Flags: needinfo?(roc)

Sotaro Ikeda [:sotaro]

Comment 60

•

11 years ago

I suspect some state inconsistency happened around IPC. Bug 868073 is similar area bug.

Robert O'Callahan (:roc) (email my personal email if necessary)

Comment 61

•

11 years ago

Mike should be able to tell by looking at logs whether that last Resume() actually took effect.

Robert O'Callahan (:roc) (email my personal email if necessary)

Comment 62

•

11 years ago

Attached patch timer patch (obsolete) (deleted) — Details — Splinter Review

Mike, this patch might help. It should at least prevent the kind of log that you supplied here --- the patch should reset the connection after not receiving data for five seconds after the Resume().

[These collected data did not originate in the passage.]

(** * binlogsync.Canal: metadata cache, position tracker and lifecycle

    A shallow embedding of the MySQL binlog replication client (package
    [binlogsync], type [Canal]) and of the table registry it uses (package
    [ddl], type [Tables], file [sql/ddl/tables.go]), together with the
    functions of package [dml] that expand place holders, extract named
    arguments and interpolate arguments into a statement.

    Go pointers to a shared object are modelled by explicit state passing:
    every method takes the receiver and returns its new value.  A call to a
    collaborator whose code lives outside the two files (the SQL server, the
    configuration sink, the logger, the wait group) is modelled by a record
    that holds the collaborator's answers together with a log of the calls
    it received, so that "how often was it called" is a statement about the
    log.  Where several goroutines call one method, each runs the method
    statement by statement under a schedule, with the locks of the source. *)

From Stdlib Require Import ZArith Lia Ascii String Sorted.
From Stdlib.Strings Require Import Byte.
From stdpp Require Import gmap strings list.

Local Open Scope string_scope.
Local Open Scope Z_scope.

(** ** The [errors] package (github.com/corestoreio/errors)

    Only the error kind matters to the callers.  [WithStack] attaches a stack
    trace and keeps kind and message. *)
Module errors.

Inductive Kind : Type :=
| NoKind | NotFound | NotSupported | NotValid | Mismatch | Fatal.

#[export] Instance Kind_eq_dec : EqDecision Kind.
Proof. solve_decision. Defined.

Record error : Type := Newf { kind : Kind; message : string }.

#[export] Instance error_eq_dec : EqDecision error.
Proof. solve_decision. Defined.

Definition WithStack (e : error) : error := e.

Definition Is (e : error) (k : Kind) : bool := bool_decide (kind e = k).

End errors.
Import errors.

(** A Go call that returns [(T, error)]: a value, an error, or a panic (a
    nil pointer dereference).  A call that returns only [error] is a
    [result unit], with [Ok tt] for the nil error. *)
Inductive result (A : Type) : Type :=
| Ok (a : A)
| Fail (e : error)
| Panicked.
Arguments Ok {A} a.
Arguments Fail {A} e.
Arguments Panicked {A}.

(** Methods mutate their receiver and may stop early with an error; what
    they had written by then stays written.  [M S A] is such a computation
    over a state [S]. *)
Definition M (S A : Type) : Type := S -> result A * S.

Definition ret {S A} (a : A) : M S A := fun s => (Ok a, s).
Definition fail {S A} (e : error) : M S A := fun s => (Fail e, s).
Definition panic {S A} : M S A := fun s => (Panicked, s).
Definition bind {S A B} (m : M S A) (k : A -> M S B) : M S B :=
  fun s => match m s with
           | (Ok a, s') => k a s'
           | (Fail e, s') => (Fail e, s')
           | (Panicked, s') => (Panicked, s')
           end.
Definition get {S} : M S S := fun s => (Ok s, s).
Definition put {S} (s : S) : M S unit := fun _ => (Ok tt, s).
Definition modify {S} (f : S -> S) : M S unit := fun s => (Ok tt, f s).

(** [catch m] runs [m] and hands its error to the caller as a value, the way
    [if err := f(); err != nil] does. *)
Definition catch {S A} (m : M S A) : M S (error + A) :=
  fun s => match m s with
           | (Ok a, s') => (Ok (inr a), s')
           | (Fail e, s') => (Ok (inl e), s')
           | (Panicked, s') => (Panicked, s')
           end.

(** [zoom getter setter m] runs a computation on a part of the state. *)
Definition zoom {S T A} (getter : S -> T) (setter : T -> S -> S) (m : M T A) : M S A :=
  fun s => let (r, t) := m (getter s) in (r, setter t s).

Notation "'let*' x ':=' m 'in' k" := (bind m (fun x => k))
  (at level 10, x name, m at level 100, k at level 200).
Notation "m ;;; k" := (bind m (fun _ => k))
  (at level 200, right associativity).

(** ** [time]: instants and durations in nanoseconds

    A [Time] is the number of nanoseconds since the zero [time.Time]; a
    [Duration] is an int64 count of nanoseconds, and [Sub] saturates. *)
Module time.

Definition Time : Type := Z.
Definition Duration : Type := Z.

Definition minDuration : Duration := - 2 ^ 63.
Definition maxDuration : Duration := 2 ^ 63 - 1.
Definition Millisecond : Duration := 1000000.
Definition Second : Duration := 1000000000.

Definition zero : Time := 0.

Definition Sub (t u : Time) : Duration :=
  let d := t - u in
  if d <? minDuration then minDuration
  else if maxDuration <? d then maxDuration
  else d.

End time.

(** ** Strings: the helpers of Go's [strings] package that the code calls *)
Module strings.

Patrick McManus [:mcmanus]

Comment 63

•

11 years ago

maybe jduell can write some tests around ipc and pause/resume?

Flags: needinfo?(jduell.mcbugs)

Jason Duell

Comment 64

•

11 years ago

Sure--we have basic suspend/resume tests, but I'll knock off something that does it repeatedly with a very large file. I doubt it'll turn anything up (I suspect we really need the specific flakiness of the network connection here), but it's worth trying. Meanwhile I think it would be useful here to get a run where we have both a wireshark log (post it to a website somewhere so we can download it) AND an NSPR HTTP log: https://developer.mozilla.org/en-US/docs/Mozilla/Debugging/HTTP_logging#Firefox_OS_phones (I think using a single log file is fine)

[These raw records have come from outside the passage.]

(** C10.  In every bucket of the export, [tokensResolved] has the same
    token-path keys as [tokensRaw], in the same order, and under every
    token path the same mode keys, in the same order; every raw cell has a
    resolved cell (possibly [null]). *)
Theorem resolved_mirrors_raw (localeCompare : string -> string -> Z)
    (now : string) (cols : list RawCollection) (bucket : Bucket) :
  let out := buildExportModel localeCompare now cols in
  exists rawT resT : json,
    json_path ["tokensRaw"; bucket_name bucket] out = Some rawT
    /\ json_path ["tokensResolved"; bucket_name bucket] out = Some resT
    /\ json_keys resT = json_keys rawT
    /\ (forall p,
          p ∈ json_keys rawT ->
          exists rawRow resRow : json,
            json_get p rawT = Some rawRow
            /\ json_get p resT = Some resRow
            /\ json_keys resRow = json_keys rawRow
            /\ forall m, m ∈ json_keys rawRow -> is_Some (json_get m resRow)).
Proof.
  intros out. unfold out.
  set (raw := tokensRaw (buildTokensRaw cols)).
  destruct (ExportFacts.buildTokensResolved_bucket raw bucket) as [errs Hres].
  pose proof (ShapeFacts.buildTokensRaw_wf cols bucket) as [HrawK HrawR].
  fold raw in HrawK, HrawR.
  pose proof (ShapeFacts.resolveBucket_wf raw bucket errs) as [HresK HresR].
  eexists. eexists.
  split; [apply ExportFacts.export_tokensRaw|].
  split; [apply ExportFacts.export_tokensResolved|].
  fold raw. rewrite Hres.
  assert (Hmem : forall p,
            p ∈ Obj.keys (fst (resolveBucket raw bucket errs))
            <-> p ∈ Obj.keys (bucket_get raw bucket)).
  { intros p. rewrite <- !ObjFacts.get_Some_keys.
    destruct (Obj.get p (bucket_get raw bucket)) as [entry|] eqn:Hp.
    - destruct (PassFacts.resolveBucket_row raw bucket errs p entry Hp)
        as [row [Hrow _]].
      rewrite Hrow. split; eauto.
    - rewrite (PassFacts.resolveBucket_absent raw bucket errs p Hp).
      split; intros [x Hx]; discriminate Hx. }
  split.
  - apply ExportFacts.json_keys_sorted_table_perm.
    apply NoDup_Permutation; assumption.
  - intros p Hp.
    rewrite ExportFacts.json_keys_sorted_table in Hp.
    apply (proj1 (SortFacts.elem_of_keys_rebuild_sorted _ _)) in Hp.
    rewrite SortFacts.keys_map_values in Hp.
    apply (proj2 (ObjFacts.get_Some_keys _ _)) in Hp.
    destruct Hp as [entry Hentry].
    destruct (PassFacts.resolveBucket_row raw bucket errs p entry Hentry)
      as [row [Hrow Hcells]].
    exists (sorted_row TokenValueRaw_json entry),
      (sorted_row ResolvedCell_json row).
    rewrite !ExportFacts.json_get_sorted_table, Hentry, Hrow.
    split; [reflexivity|]. split; [reflexivity|].
    assert (Hm : forall m, m ∈ Obj.keys row <-> m ∈ Obj.keys entry).
    { intros m. rewrite <- (ObjFacts.get_Some_keys row), Hcells.
      destruct (decide (m ∈ Obj.keys entry)) as [Hin|Hnin].
      - split; [intros _; exact Hin | intros _; eauto].
      - split; [intros [x Hx]; discriminate Hx | intros Hin; contradiction]. }
    split.
    + apply ExportFacts.json_keys_sorted_row_perm.
      apply NoDup_Permutation; [eapply HresR, Hrow | eapply HrawR, Hentry | exact Hm].
    + intros m Hin. unfold sorted_row in Hin. cbn [json_keys] in Hin.
      apply (proj1 (SortFacts.elem_of_keys_rebuild_sorted _ _)) in Hin.
      rewrite SortFacts.keys_map_values in Hin.
      rewrite ExportFacts.json_get_sorted_row, Hcells, decide_True by exact Hin.
      cbn. eauto.
Qed.

Lemma resolved_mirrors_raw_witness :
  exists rawT resT : json,
    json_path ["tokensRaw"; "color"]
      (buildExportModel (fun _ _ => 0%Z) "" cycle_scenario) = Some rawT
    /\ json_path ["tokensResolved"; "color"]
         (buildExportModel (fun _ _ => 0%Z) "" cycle_scenario) = Some resT
    /\ json_keys resT = json_keys rawT
    /\ exists rawRow resRow : json,
         json_get "loop.a" rawT = Some rawRow
         /\ json_get "loop.a" resT = Some resRow
         /\ json_keys resRow = json_keys rawRow
         /\ is_Some (json_get "Light" resRow).
Proof.
  destruct (resolved_mirrors_raw (fun _ _ => 0%Z) "" cycle_scenario color)
    as [rawT [resT [Hraw [Hres [Hkeys Hrows]]]]].
  exists rawT, resT.
  split; [exact Hraw|]. split; [exact Hres|]. split; [exact Hkeys|].
  assert (Hin : "loop.a" ∈ json_keys rawT).
  { vm_compute in Hraw. injection Hraw as <-. vm_compute. left. }
  destruct (Hrows "loop.a" Hin) as [rawRow [resRow [H1 [H2 [H3 H4]]]]].
  exists rawRow, resRow.
  split; [exact H1|]. split; [exact H2|]. split; [exact H3|].
  apply H4. rewrite <- H3.
  vm_compute in Hres. injection Hres as <-.
  vm_compute in H2. injection H2 as <-. vm_compute. left.
Defined.

(** ** Enumeration order of normalized objects *)

Module OrderFacts.

#[local] Instance js_key_le_trans : Transitive js_key_le.
Proof.
  intros a b c. unfold js_key_le.
  destruct (Obj.array_index a), (Obj.array_index b), (Obj.array_index c);
    try tauto; try lia.
  apply transitivity.
Qed.

Lemma js_key_le_index_any a b n :
  Obj.array_index a = Some n ->
  match Obj.array_index b with Some m => (n <= m)%N | None => True end ->
  js_key_le a b.
Proof.
  intros Ha Hb. unfold js_key_le. rewrite Ha.
  destruct (Obj.array_index b); exact Hb.
Qed.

Flags: needinfo?(jduell.mcbugs)

Jason Duell

Comment 65

•

11 years ago

roc: > You will also see some DataReceived notifications signalling that we > received data from Necko immediately after a Suspend; this is also normal, > and I guess this is expected when Suspend calls race with Necko data delivery. As long as you suspend a channel on the main thread, Necko should never call OnDataAvailable until you call Resume [1]. I.e no races. That would be a bug. Can you verify for me whether you're actually seeing that in the log? [1] For single process necko, we suspend the underlying inputStreamPump which handles calling OnDataAvailable. For e10s we send a message back to the parent to suspend the pump, and queue any OnDataAvail IPDL messages that arrive in the meantime.

Flags: needinfo?(roc)

Jason Duell

Comment 66

•

11 years ago

Sorry, in case it wasn't clear, we want an NSPR log with both media/HTTP logging, ie. NSPR_LOG_MODULES=timestamp,nsMediaCache:5,MediaResource:5:nsHttp:5,nsSocketTransport:5 >> can you try to reproduce this on desktop? > > how do I go about doing that? I'm guessing forging the UserAgent header to B2G's (via about:config 'general.useragent.override') and going to the URI would be a good start.

Flags: needinfo?(doug.turner) → needinfo?(mhabicher)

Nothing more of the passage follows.